- [Exercise directions]: Please print the entries below exactly, from the line with "else x <? y" through the line with "let trimmed := (splitext stem).1 in", including both of those lines and leaving out all others.

|---|

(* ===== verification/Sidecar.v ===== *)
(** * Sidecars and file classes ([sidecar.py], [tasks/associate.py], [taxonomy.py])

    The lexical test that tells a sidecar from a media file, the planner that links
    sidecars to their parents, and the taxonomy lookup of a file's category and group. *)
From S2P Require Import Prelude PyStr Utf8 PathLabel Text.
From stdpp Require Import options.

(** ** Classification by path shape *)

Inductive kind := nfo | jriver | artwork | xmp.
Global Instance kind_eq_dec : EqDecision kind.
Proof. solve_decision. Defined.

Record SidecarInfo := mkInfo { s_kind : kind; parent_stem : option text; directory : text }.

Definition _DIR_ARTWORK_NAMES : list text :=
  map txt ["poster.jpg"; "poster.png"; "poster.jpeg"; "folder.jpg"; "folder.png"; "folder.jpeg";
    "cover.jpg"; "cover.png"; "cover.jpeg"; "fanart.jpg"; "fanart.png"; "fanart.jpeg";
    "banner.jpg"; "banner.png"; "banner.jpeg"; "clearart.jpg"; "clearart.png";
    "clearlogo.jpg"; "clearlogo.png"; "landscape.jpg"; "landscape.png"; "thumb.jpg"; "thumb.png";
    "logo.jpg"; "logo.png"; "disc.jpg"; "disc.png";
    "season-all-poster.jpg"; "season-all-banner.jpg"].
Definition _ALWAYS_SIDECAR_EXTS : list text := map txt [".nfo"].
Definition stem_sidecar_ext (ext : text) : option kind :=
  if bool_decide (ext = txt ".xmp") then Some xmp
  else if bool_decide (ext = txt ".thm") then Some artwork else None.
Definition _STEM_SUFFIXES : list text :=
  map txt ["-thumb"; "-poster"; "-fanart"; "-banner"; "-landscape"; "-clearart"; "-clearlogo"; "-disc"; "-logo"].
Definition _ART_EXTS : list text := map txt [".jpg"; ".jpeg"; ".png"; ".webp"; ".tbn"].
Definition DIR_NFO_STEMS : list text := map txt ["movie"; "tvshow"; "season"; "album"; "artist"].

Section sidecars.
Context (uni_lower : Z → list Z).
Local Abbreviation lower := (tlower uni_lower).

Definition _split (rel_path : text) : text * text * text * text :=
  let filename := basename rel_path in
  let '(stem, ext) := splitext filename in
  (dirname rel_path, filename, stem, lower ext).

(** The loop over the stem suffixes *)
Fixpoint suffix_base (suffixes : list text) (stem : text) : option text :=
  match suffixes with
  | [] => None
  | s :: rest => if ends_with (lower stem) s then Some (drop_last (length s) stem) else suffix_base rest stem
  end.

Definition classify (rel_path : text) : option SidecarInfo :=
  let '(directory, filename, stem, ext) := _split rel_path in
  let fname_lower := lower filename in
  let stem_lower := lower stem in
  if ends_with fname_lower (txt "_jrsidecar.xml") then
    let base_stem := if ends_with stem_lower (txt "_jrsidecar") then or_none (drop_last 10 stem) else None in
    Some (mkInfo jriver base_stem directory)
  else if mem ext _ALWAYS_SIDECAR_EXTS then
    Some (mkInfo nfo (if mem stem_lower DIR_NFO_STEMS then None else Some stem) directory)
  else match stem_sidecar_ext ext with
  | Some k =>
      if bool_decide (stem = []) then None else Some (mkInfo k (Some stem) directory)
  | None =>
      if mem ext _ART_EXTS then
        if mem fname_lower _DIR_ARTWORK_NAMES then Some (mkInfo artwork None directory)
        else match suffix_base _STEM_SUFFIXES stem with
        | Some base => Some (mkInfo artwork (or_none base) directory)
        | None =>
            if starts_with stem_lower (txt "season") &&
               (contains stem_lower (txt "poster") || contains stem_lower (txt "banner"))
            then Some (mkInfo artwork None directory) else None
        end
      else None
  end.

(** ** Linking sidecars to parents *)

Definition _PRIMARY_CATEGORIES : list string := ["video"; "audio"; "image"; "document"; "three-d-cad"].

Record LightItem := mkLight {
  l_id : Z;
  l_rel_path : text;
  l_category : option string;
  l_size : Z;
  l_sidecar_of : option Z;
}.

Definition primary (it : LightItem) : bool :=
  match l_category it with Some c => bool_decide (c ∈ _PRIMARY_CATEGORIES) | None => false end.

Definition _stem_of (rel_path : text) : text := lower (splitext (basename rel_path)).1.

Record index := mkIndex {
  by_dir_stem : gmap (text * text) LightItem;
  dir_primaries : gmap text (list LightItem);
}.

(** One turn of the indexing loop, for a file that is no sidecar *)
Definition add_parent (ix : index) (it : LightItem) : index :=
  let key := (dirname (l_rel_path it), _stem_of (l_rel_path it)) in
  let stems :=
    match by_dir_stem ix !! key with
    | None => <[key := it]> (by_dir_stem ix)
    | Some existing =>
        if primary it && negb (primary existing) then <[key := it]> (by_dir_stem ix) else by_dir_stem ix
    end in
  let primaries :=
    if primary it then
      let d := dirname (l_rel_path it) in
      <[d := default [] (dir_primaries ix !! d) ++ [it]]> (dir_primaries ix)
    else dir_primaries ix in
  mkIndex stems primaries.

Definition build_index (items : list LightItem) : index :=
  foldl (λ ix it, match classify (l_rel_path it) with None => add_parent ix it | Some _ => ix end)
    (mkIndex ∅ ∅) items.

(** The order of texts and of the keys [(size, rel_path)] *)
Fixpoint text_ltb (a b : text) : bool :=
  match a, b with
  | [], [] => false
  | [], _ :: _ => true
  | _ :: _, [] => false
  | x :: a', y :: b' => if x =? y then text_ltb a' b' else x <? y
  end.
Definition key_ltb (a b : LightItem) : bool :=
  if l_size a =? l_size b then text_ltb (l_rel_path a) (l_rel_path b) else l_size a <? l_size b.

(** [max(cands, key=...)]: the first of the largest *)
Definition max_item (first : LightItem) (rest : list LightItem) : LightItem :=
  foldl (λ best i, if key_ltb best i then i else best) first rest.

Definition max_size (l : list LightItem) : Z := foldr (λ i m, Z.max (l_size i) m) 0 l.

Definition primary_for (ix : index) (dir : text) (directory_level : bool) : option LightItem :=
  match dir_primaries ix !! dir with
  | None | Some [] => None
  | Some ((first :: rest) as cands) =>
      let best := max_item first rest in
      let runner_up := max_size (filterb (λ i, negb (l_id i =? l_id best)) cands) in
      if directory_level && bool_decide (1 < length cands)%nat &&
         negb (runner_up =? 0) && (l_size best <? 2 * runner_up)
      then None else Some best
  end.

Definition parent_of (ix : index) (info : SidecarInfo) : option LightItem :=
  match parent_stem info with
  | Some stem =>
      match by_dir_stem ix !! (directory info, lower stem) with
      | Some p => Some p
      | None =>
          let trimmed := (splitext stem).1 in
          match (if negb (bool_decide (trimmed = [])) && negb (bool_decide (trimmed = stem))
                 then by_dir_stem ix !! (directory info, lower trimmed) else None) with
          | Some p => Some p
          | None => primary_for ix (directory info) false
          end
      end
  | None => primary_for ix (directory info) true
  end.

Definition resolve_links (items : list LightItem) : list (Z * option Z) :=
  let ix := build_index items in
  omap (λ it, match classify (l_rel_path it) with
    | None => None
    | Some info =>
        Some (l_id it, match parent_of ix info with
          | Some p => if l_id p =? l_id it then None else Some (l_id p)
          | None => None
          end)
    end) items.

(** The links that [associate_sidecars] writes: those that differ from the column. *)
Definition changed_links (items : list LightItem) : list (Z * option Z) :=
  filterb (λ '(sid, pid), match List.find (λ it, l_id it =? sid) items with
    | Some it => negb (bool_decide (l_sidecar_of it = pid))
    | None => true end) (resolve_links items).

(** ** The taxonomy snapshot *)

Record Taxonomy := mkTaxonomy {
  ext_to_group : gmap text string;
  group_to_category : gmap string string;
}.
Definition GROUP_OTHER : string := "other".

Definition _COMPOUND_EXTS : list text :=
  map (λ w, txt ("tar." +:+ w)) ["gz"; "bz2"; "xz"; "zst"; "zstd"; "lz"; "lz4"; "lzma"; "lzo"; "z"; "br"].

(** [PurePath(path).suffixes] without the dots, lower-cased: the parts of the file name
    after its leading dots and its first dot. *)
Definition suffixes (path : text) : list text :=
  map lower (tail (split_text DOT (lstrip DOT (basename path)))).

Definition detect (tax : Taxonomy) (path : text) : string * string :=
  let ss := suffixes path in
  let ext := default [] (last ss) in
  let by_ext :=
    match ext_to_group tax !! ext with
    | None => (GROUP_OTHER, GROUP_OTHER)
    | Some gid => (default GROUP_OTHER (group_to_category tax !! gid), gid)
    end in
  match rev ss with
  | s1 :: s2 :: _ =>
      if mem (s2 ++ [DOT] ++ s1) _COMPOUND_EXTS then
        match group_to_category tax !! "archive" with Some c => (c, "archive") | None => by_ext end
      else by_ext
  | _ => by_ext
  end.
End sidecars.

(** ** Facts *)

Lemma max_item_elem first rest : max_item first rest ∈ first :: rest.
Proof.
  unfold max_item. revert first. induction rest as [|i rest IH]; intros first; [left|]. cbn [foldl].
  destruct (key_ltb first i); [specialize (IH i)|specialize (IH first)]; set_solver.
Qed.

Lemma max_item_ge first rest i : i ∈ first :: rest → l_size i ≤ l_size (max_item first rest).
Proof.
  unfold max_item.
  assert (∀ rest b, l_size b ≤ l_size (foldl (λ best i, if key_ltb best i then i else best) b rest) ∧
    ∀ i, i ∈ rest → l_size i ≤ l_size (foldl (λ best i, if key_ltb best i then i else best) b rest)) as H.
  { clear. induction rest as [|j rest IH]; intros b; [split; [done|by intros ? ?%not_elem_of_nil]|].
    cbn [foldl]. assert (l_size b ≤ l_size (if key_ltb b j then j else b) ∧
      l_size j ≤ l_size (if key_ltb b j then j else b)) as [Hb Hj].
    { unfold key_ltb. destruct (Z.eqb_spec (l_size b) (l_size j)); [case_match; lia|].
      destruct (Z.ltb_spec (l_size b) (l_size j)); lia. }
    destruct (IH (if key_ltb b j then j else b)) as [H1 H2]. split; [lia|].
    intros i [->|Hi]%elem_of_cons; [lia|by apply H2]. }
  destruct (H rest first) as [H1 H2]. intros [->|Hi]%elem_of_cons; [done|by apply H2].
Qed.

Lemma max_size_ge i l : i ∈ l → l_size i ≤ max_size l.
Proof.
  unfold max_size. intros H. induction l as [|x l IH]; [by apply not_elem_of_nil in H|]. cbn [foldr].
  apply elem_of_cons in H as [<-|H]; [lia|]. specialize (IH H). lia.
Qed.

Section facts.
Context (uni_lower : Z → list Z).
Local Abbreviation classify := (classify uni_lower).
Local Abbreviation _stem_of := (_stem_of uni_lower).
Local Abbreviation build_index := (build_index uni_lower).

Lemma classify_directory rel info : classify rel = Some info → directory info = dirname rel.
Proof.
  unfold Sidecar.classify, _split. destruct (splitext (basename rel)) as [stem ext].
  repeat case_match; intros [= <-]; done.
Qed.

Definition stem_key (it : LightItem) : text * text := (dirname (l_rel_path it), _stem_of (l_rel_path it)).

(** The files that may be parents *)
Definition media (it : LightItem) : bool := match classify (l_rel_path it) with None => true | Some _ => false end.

|---|

- [Reply to the exercise]:
  | x :: a', y :: b' => if x =? y then text_ltb a' b' else x <? y
  end.
Definition key_ltb (a b : LightItem) : bool :=
  if l_size a =? l_size b then text_ltb (l_rel_path a) (l_rel_path b) else l_size a <? l_size b.

(** [max(cands, key=...)]: the first of the largest *)
Definition max_item (first : LightItem) (rest : list LightItem) : LightItem :=
  foldl (λ best i, if key_ltb best i then i else best) first rest.

Definition max_size (l : list LightItem) : Z := foldr (λ i m, Z.max (l_size i) m) 0 l.

Definition primary_for (ix : index) (dir : text) (directory_level : bool) : option LightItem :=
  match dir_primaries ix !! dir with
  | None | Some [] => None
  | Some ((first :: rest) as cands) =>
      let best := max_item first rest in
      let runner_up := max_size (filterb (λ i, negb (l_id i =? l_id best)) cands) in
      if directory_level && bool_decide (1 < length cands)%nat &&
         negb (runner_up =? 0) && (l_size best <? 2 * runner_up)
      then None else Some best
  end.

Definition parent_of (ix : index) (info : SidecarInfo) : option LightItem :=
  match parent_stem info with
  | Some stem =>
      match by_dir_stem ix !! (directory info, lower stem) with
      | Some p => Some p
      | None =>
          let trimmed := (splitext stem).1 in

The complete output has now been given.